PULSAR also aims to develop the technology and capabilities for plutonium-238 production in Europe.
Currently, Europe does not produce plutonium-238 or radioisotope power systems, and “as space has become a strategic and economic priority for Europe”, its dependence on other countries “is a matter of serious concern”.
Completed in late 2024, the project produced significant results, including a conceptual design of a radioisotope power system adapted for use on the Moon, a feasibility study for the production of plutonium-238 in Europe, and a market analysis of radioisotope systems on Earth.
The PULSAR radioisotope power system is designed to power a lunar rover or lunar lander. It is equipped with two Stirling engines powered by a centrally located plutonium-238 heat source and is biosecured for safe transport and handling.
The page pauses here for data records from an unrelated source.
(* ===== verification/ConfigAgree.v ===== *)
(** * When the test harness waits for agreement

    [nCommitted], [offer] and [one] of [Config]: what their answers mean while the
    peers run, and that [one] returns. *)
From Stdlib Require Import String.
From S2P Require Import Prelude Strconv Effects Labgob Labrpc Persister RaftServer RaftRpc Config ConfigLogic.

Local Open Scope Z_scope.

Section agree.
Context {Cmd E : Type} `{EqDecision Cmd} `{GoRuntime Cmd} `{CommandValue Cmd} `{Rest Cmd E} `{!Behaved Cmd E}.
Implicit Types s : harness Cmd E.

(** The slices have one element per server, and every instance entered has a
    log. *)
Record sound s : Prop := {
  so_connected : length (connected (cfg s)) = n (cfg s);
  so_rafts : length (rafts (cfg s)) = n (cfg s);
  so_applyErr : length (applyErr (cfg s)) = n (cfg s);
  so_logs : length (logs (cfg s)) = n (cfg s);
  so_peers : forall i r, rafts (cfg s) !! i = Some (Some r) -> exists rf, rafts_heap (hst s) !! r = Some rf /\ log rf <> []
}.

(** Time has passed, and what was logged still is. *)
Definition later s s' : Prop :=
  (sound s -> sound s' /\ n (cfg s') = n (cfg s)) /\ now (hst s) <= now (hst s') /\
  forall i l idx v, logs (cfg s) !! i = Some l -> logged l idx = Some v ->
    exists l', logs (cfg s') !! i = Some l' /\ logged l' idx = Some v.

#[export] Instance later_preorder : PreOrder later.
Proof.
  split; [split; [done | split; [lia | eauto]] |]. intros s1 s2 s3 (S12 & N12 & L12) (S23 & N23 & L23).
  split; [intros [H2 E2]%S12; apply S23 in H2 as [H3 E3]; split; [done | congruence] |]. split; [lia |].
  intros i l idx v Hl Hv. destruct (L12 _ _ _ _ Hl Hv) as (l' & Hl' & Hv'). by eapply L23.
Qed.

Lemma rely_later d s s' : 0 <= d -> rely d s s' -> later s s'.
Proof.
  intros Hd Hr. pose proof (rely_now _ _ _ Hr). pose proof (rely_length _ _ _ Hr) as El.
  destruct (rely_cfg _ _ _ Hr) as (rn & ls & m & Ec & _). split; [| split; [lia | apply Hr]].
  intros [Hc Hrf Ha Hlg Hp]. rewrite Ec in El. simpl in El. split; [| by rewrite Ec]. split; rewrite Ec; simpl; [done.. | lia |].
  intros i r Hi. destruct (Hp i r Hi) as (rf & Erf & Hlog). by eapply (rely_log _ _ _ Hr).
Qed.

(** The test itself starts a command on a peer. *)
Lemma later_peer r rf s :
  log rf <> [] -> later s (on_hst (fun h => set_rafts_heap (<[r := rf]> (rafts_heap h)) h) s).
Proof.
  intros Hlog. split; [| split; simpl; [lia | eauto]]. intros [Hc Hrf Ha Hlg Hp]. split; [| done]. split; simpl; try done.
  intros i r' Hi. destruct (decide (r' = r)) as [-> | Hne].
  - exists rf. split; [exact (lookup_insert_eq (M := gmap pointer) _ _ _) | done].
  - destruct (Hp i r' Hi) as (rf' & Hrf' & Hl). exists rf'. split; [| done].
    rewrite <- Hrf'. by apply (lookup_insert_ne (M := gmap pointer)).
Qed.

(** At least [k] servers have logged the command. *)
Definition agreed s (idx : Z) (cmd : option Cmd) (k : Z) : Prop :=
  exists servers : list nat, NoDup servers /\ k <= len servers /\
    forall i, i ∈ servers -> exists l, logs (cfg s) !! i = Some l /\ logged l idx = Some cmd.

Lemma agreed_later s s' idx cmd k : agreed s idx cmd k -> later s s' -> agreed s' idx cmd k.
Proof.
  intros (A & Hnd & Hk & HA) (_ & _ & Hl). exists A. split; [done |]. split; [done |]. intros i Hi.
  destruct (HA i Hi) as (l & El & Ev). by eapply Hl.
Qed.

Section finishes.
(** The tests that end: a failure with another message than that of [one] may
    happen at any time. *)
Variable fails : string -> harness Cmd E -> Prop.
Definition one_message : string := "one(%v) failed to reach agreement".
Hypothesis other_messages : forall e s, e <> one_message -> fails e s.
Abbreviation finishes m Q s := (wp fails False False m Q s).

Lemma finishes_others d s (Q : unit -> harness Cmd E -> Prop) :
  0 <= d -> (forall s', rely d s s' -> Q tt s') -> finishes (others_run d) Q s.
Proof. intros Hd HQ. apply wp_put, HQ. by apply others_rely. Qed.

Lemma finishes_at_index {A} (f : config Cmd -> list A) (i : nat) (Q : A -> harness Cmd E -> Prop) s :
  length (f (cfg s)) = n (cfg s) -> (i < n (cfg s))%nat -> (forall a, f (cfg s) !! i = Some a -> Q a s) ->
  finishes (at_index f (Z.of_nat i)) Q s.
Proof.
  intros Hl Hi HQ. unfold at_index. wp_steps. destruct (index_total (f (cfg s)) (Z.of_nat i)) as [a Ea]; [unfold len; lia |].
  rewrite Ea. apply HQ. apply index_Ok in Ea as [_ Ea]. by rewrite Nat2Z.id in Ea.
Qed.

(** The servers found so far, those from [m] on being still to be asked. *)
Lemma nCommitted_from_agrees r m idx count cmd A s :
  sound s -> (m + r)%nat = n (cfg s) ->
  NoDup A -> len A = count -> (forall i, i ∈ A -> (i < m)%nat /\ exists l, logs (cfg s) !! i = Some l /\ logged l idx = Some cmd) ->
  finishes (nCommitted_from (Z.of_nat <$> seq m r) idx count cmd)
    (fun nc s' => later s s' /\ 0 <= nc.1 /\ agreed s' idx nc.2 nc.1) s.
Proof.
  revert m count cmd A s. induction r as [| r IH]; intros m count cmd A s Hs Hm Hnd Hlen HA; simpl.
  { apply wp_ret. split; [reflexivity |]. simpl. pose proof (len_nonneg A). split; [lia |]. exists A.
    split; [done |]. split; [lia |]. intros i Hi. by apply HA. }
  apply wp_bind, finishes_at_index; [exact (so_applyErr _ Hs) | lia |]. intros err _.
  destruct (negb _); [by apply other_messages |].
  apply wp_bind, finishes_others; [done |]. intros s1 Hr. pose proof (rely_later 0 _ _ ltac:(lia) Hr) as (Hsound & Hnow & Hlog).
  destruct (Hsound Hs) as [Hs1 En]. assert (H01 : later s s1) by done.
  apply wp_bind, finishes_at_index; [exact (so_logs _ Hs1) | lia |]. intros l Hl.
  assert (HA1 : forall i, i ∈ A -> (i < m)%nat /\ exists l, logs (cfg s1) !! i = Some l /\ logged l idx = Some cmd).
  { intros i Hi. destruct (HA i Hi) as (Hlt & l0 & El & Ev). split; [done |]. by eapply Hlog. }
  assert (Hpost : forall count' cmd' A', NoDup A' -> len A' = count' ->
    (forall i, i ∈ A' -> (i < S m)%nat /\ exists l, logs (cfg s1) !! i = Some l /\ logged l idx = Some cmd') ->
    finishes (nCommitted_from (Z.of_nat <$> seq (S m) r) idx count' cmd')
      (fun nc s' => later s s' /\ 0 <= nc.1 /\ agreed s' idx nc.2 nc.1) s1).
  { intros count' cmd' A' Hnd' Hlen' HA'. eapply wp_mono; [apply (IH (S m) count' cmd' A'); [done | lia | done..] |].
    intros nc s2 (H12 & Hrest). split; [by transitivity s1 | done]. }
  destruct (logged l idx) as [cmd1 |] eqn:Ev.
  - destruct ((0 <? count) && _) eqn:Hsame; [by apply other_messages |].
    apply (Hpost _ _ (m :: A)).
    + apply NoDup_cons. split; [| done]. intros Hin. destruct (HA m Hin). lia.
    + unfold len in *. simpl. lia.
    + intros i [-> | Hi]%elem_of_cons; [split; [lia |]; by exists l |]. destruct (HA1 i Hi) as (Hlt & l0 & El & Ev0).
      split; [lia |]. exists l0. split; [done |]. rewrite Ev0. f_equal. zbool. destruct Hsame as [Hc | Hc]; zbool; [| done].
      destruct A as [| a A]; [by apply elem_of_nil in Hi |]. unfold len in Hlen. simpl in Hlen. lia.
  - apply (Hpost _ _ A); [done.. |]. intros i Hi. destruct (HA1 i Hi). split; [lia | done].
Qed.

Lemma nCommitted_agrees idx s :
  sound s -> finishes (nCommitted idx) (fun nc s' => later s s' /\ 0 <= nc.1 /\ agreed s' idx nc.2 nc.1) s.
Proof.
  intros Hs. unfold nCommitted, below. wp_steps. apply (nCommitted_from_agrees _ _ _ _ _ []); [done | by apply so_rafts | constructor | done |].
  by intros i Hi%elem_of_nil.
Qed.

(** [Start] needs the base entry of the log, and keeps it. *)
Lemma Start_total rf (cmd : option Cmd) : log rf <> [] -> exists rf' res, Start rf cmd = Ok (rf', res) /\ log rf' <> [].
Proof.
  intros Hlog. unfold Start. destruct (bool_decide _); [| by eexists _, _].
  destruct (index_total (log rf) (len (log rf) - 1)) as [e Ee].
  { destruct (log rf); [done |]. unfold len. simpl. lia. }
  unfold last_entry. rewrite Ee. simpl. eexists _, _. split; [done |].
  unfold persist. destruct (encodable _); simpl; by destruct (log rf).
Qed.

Lemma offer_later k cmd (st : nat) s :
  sound s -> (k <= n (cfg s))%nat ->
  finishes (offer k cmd (Z.of_nat st)) (fun r s' => later s s' /\ exists st' : nat, r.1 = Z.of_nat st') s.
Proof.
  revert st s. induction k as [| k IH]; intros st s Hs Hk; simpl; [apply wp_ret; split; [reflexivity | by exists st] |]. wp_steps.
  unfold go_rem. rewrite (proj2 (Z.eqb_neq _ _)) by lia. wp_steps.
  pose proof (Z.rem_bound_pos (Z.of_nat st + 1) (Z.of_nat (n (cfg s))) ltac:(lia) ltac:(lia)) as Hst.
  rewrite <- (Z2Nat.id (Z.rem _ _)) by lia. set (st' := Z.to_nat _). assert (Hlt : (st' < n (cfg s))%nat) by lia. clearbody st'. clear Hst.
  apply finishes_others; [done |]. intros s1 Hr1. pose proof (rely_later 0 _ _ ltac:(lia) Hr1) as H1l.
  destruct (proj1 H1l Hs) as [Hs1 En1].
  assert (Hgo : forall s2, later s1 s2 -> finishes (offer k cmd (Z.of_nat st')) (fun r s' => later s s' /\ exists st' : nat, r.1 = Z.of_nat st') s2).
  { intros s2 H2. destruct (proj1 H2 Hs1) as [Hs2 En2]. eapply wp_mono; [apply IH; [done | lia] |].
    intros a s3 [H3 Ha]. split; [| done]. transitivity s1; [done |]. by transitivity s2. }
  apply wp_bind, finishes_at_index; [exact (so_connected _ Hs1) | lia |]. intros c _. apply wp_bind.
  eapply (wp_mono _ _ _ _ (fun r s' => s' = s1 /\ forall p, r = Some p -> rafts (cfg s1) !! st' = Some (Some p))).
  { destruct c; [| by apply wp_ret]. apply finishes_at_index; [exact (so_rafts _ Hs1) | lia |]. by intros r Hr; split; [| by intros p ->]. }
  intros r s2 [-> Hr]. destruct r as [r |]; [| by apply Hgo]. specialize (Hr r eq_refl).
  apply wp_bind, finishes_others; [done |]. intros s2 Hr2. pose proof (rely_later 0 _ _ ltac:(lia) Hr2) as H2l.
  destruct (proj1 H2l Hs1) as [Hs2 _]. assert (Hr' : rafts (cfg s2) !! st' = Some (Some r)).
  { destruct (rely_cfg _ _ _ Hr2) as (? & ? & ? & -> & _). exact Hr. }
  destruct (so_peers _ Hs2 _ _ Hr') as (rf & Erf & Hlog). wp_steps. rewrite Erf. wp_steps.
  destruct (Start_total rf cmd Hlog) as (rf' & [[idx t] ok] & -> & Hlog'). wp_steps.
  pose proof (later_peer r rf' s2 Hlog') as H3l.
  destruct ok; [apply wp_ret; split; [| by exists st'] | apply Hgo]; (transitivity s2; [| done]).
  - by transitivity s1.
  - done.
Qed.

(** Sleeping. *)
Lemma finishes_Sleep d s (Q : unit -> harness Cmd E -> Prop) :
  0 <= d -> (forall s', later s s' -> now (hst s) + d <= now (hst s') -> Q tt s') -> finishes (Sleep d) Q s.
Proof. intros Hd HQ. apply finishes_others; [done |]. intros s' Hr. apply HQ; [by eapply rely_later | apply Hr]. Qed.

Lemma await_agrees fuel t1 idx cmd k s :
  sound s -> (1 <= fuel)%nat -> 5 * second - (now (hst s) - t1) <= (Z.of_nat fuel - 1) * (20 * millisecond) ->
  finishes (await fuel t1 idx cmd k) (fun b s' => later s s' /\
    if b then agreed s' idx cmd (Z.max 1 k) else 5 * second <= now (hst s') - t1) s.
Proof.
  unfold second, millisecond. revert s. induction fuel as [| fuel IH]; intros s Hs Hf Ht; [lia |]. cbn [await]. wp_steps.
  destruct (now (hst s) - t1 <? 5 * second) eqn:Hlt; unfold second in Hlt; zbool.
  2: { apply wp_ret. split; [reflexivity | lia]. }
  eapply wp_then; [by apply nCommitted_agrees |]. intros [nd cmd1] s1 (H1l & Hnd & Hag). simpl in *.
  destruct (proj1 H1l Hs) as [Hs1 _]. destruct ((0 <? nd) && _ && _) eqn:Hok.
  - apply wp_ret. split; [done |]. zbool. subst cmd1. destruct Hag as (A & HA1 & HA2 & HA3). exists A. split; [done |]. split; [lia | done].
  - clear Hok. apply wp_bind, finishes_Sleep; [unfold millisecond; lia |]. intros s2 H2l H2n. unfold millisecond in H2n.
    destruct (proj1 H2l Hs1) as [Hs2 _]. destruct H1l as (H1s & H1n & H1g). eapply wp_mono; [apply IH; [done | lia..] |].
    intros b s3 (H3l & Hb). split; [| done]. transitivity s1; [done |]. by transitivity s2.
Qed.
End finishes.

(** ** [one] *)

(** A failure to agree is not reported before its time. *)
Definition late (retry : bool) (t : Z) (message : string) s : Prop :=
  message = one_message -> (if retry then 25 else 5) * second <= now (hst s) - t.

Lemma one_from_agrees fuel t (st : nat) cmd k retry s :
  sound s -> t <= now (hst s) -> (1 <= fuel)%nat -> 25 * second - (now (hst s) - t) <= (Z.of_nat fuel - 1) * (50 * millisecond) ->
  wp (late retry t) False False (one_from fuel t (Z.of_nat st) cmd k retry)
    (fun idx s' => later s s' /\ agreed s' idx cmd (Z.max 1 k)) s.
Proof.
  assert (Hother : forall e s, e <> one_message -> late retry t e s) by (by intros e s' He ->).
  unfold second, millisecond. revert st s. induction fuel as [| fuel IH]; intros st s Hs Hnow Hf Ht; [lia |]. cbn [one_from]. wp_steps.
  destruct (now (hst s) - t <? 25 * second) eqn:Hlt; unfold second in Hlt; zbool.
  2: { intros _. simpl. unfold second. destruct retry; lia. }
  wp_steps. eapply wp_mono; [by apply offer_later |]. intros [st0 idx] s1 (H1l & st' & Est). simpl in Est. subst st0.
  destruct (proj1 H1l Hs) as [Hs1 _]. pose proof (proj1 (proj2 H1l)) as Hn1.
  assert (Hnext : forall s2, later s1 s2 -> now (hst s1) + 50 * 1000000 <= now (hst s2) ->
    wp (late retry t) False False (one_from fuel t (Z.of_nat st') cmd k retry)
      (fun idx s' => later s s' /\ agreed s' idx cmd (Z.max 1 k)) s2).
  { intros s2 H2l H2n. destruct (proj1 H2l Hs1) as [Hs2 _]. eapply wp_mono; [apply IH; [done | lia..] |].
    intros idx' s3 [H3l Hag]. split; [| done]. transitivity s1; [done |]. by transitivity s2. }
  destruct (negb (idx =? -1)).
  - wp_steps. eapply wp_mono; [apply (await_agrees _ Hother await_fuel); [done | |] |].
    + unfold await_fuel. lia.
    + unfold await_fuel, second, millisecond. lia.
    + intros [|] s2 [H2l Hb]; [apply wp_ret; split; [by transitivity s1 | done] |].
      destruct retry; simpl; [apply Hnext; [done |]; unfold second in Hb; lia |].
      intros _. simpl. unfold second in *. lia.
  - apply wp_bind, (finishes_Sleep (late retry t)); [unfold millisecond; lia |]. intros s2 H2l H2n. by apply Hnext.
Qed.

(** C18: what [one] promises.  However the rest of the process runs, as long as
    it lets time pass while the test sleeps and keeps what is logged, [one]
    returns; the index it returns holds the command in the logs of the expected
    number of servers, and of at least one; and it gives up only after the 25
    seconds its loop runs, or after 5 if it may not retry.  (Its comment in the
    source says it gives up after about 10 seconds.) *)
Theorem one_agrees cmd k retry s :
  sound s ->
  match one cmd k retry s with
  | Done idx s' => later s s' /\ agreed s' idx cmd (Z.max 1 k)
  | Failed message s' => late retry (now (hst s)) message s'
  | Died => False
  | Forever => False
  end.
Proof.
  intros Hs. cut (wp (late retry (now (hst s))) False False (one cmd k retry)
    (fun idx s' => later s s' /\ agreed s' idx cmd (Z.max 1 k)) s); [unfold wp; by destruct (one _ _ _ _) |].
  unfold one. apply wp_bind, wp_get, (one_from_agrees one_fuel _ 0); [done | | |].
  - lia.
  - unfold one_fuel. lia.
  - unfold one_fuel, second, millisecond. lia.
Qed.
End agree.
The modular design provides resilience to engine failure with an expected thermoelectric conversion efficiency of 20%.
Tractebel reported that its experts conducted extensive engineering studies, including structural integrity verification, radiation dose assessment, thermal analysis, and mechanical assembly design. The team developed a 3D mechanical and thermal model to simulate lunar conditions, providing a basis for future design iterations and a higher level of technical readiness. It is noted that this work lays the foundation for Europe’s participation in the future Argonaut lunar lander mission.
The space industry has mainly relied on photovoltaic power systems, a technology originally developed for space but which has found many applications on Earth.
However, these systems have serious limitations for missions to places such as the outer solar system.
The available solar energy decreases with the square of the distance from the Sun. For example, the density of solar energy on Saturn is a hundred times less than on Earth. There is also the problem of two-week lunar nights.
Radioisotope power sources based on Pu-238 have been used in space missions since the early 1960s. Some space missions, such as the Soviet Lunokhod 1 and Lunokhod 2, used polonium-210 as a heat source in the equipment heating system.
Radioisotope thermoelectric generators and radioisotope heaters can provide continuous power and heat during long deep space missions. Plutonium-238 is produced by irradiating neptunium-237 separated from research reactor fuel or special targets in research reactors. Plutonium-238 has a half-life of 88 years, making it possible to produce powerful and long-lasting power sources.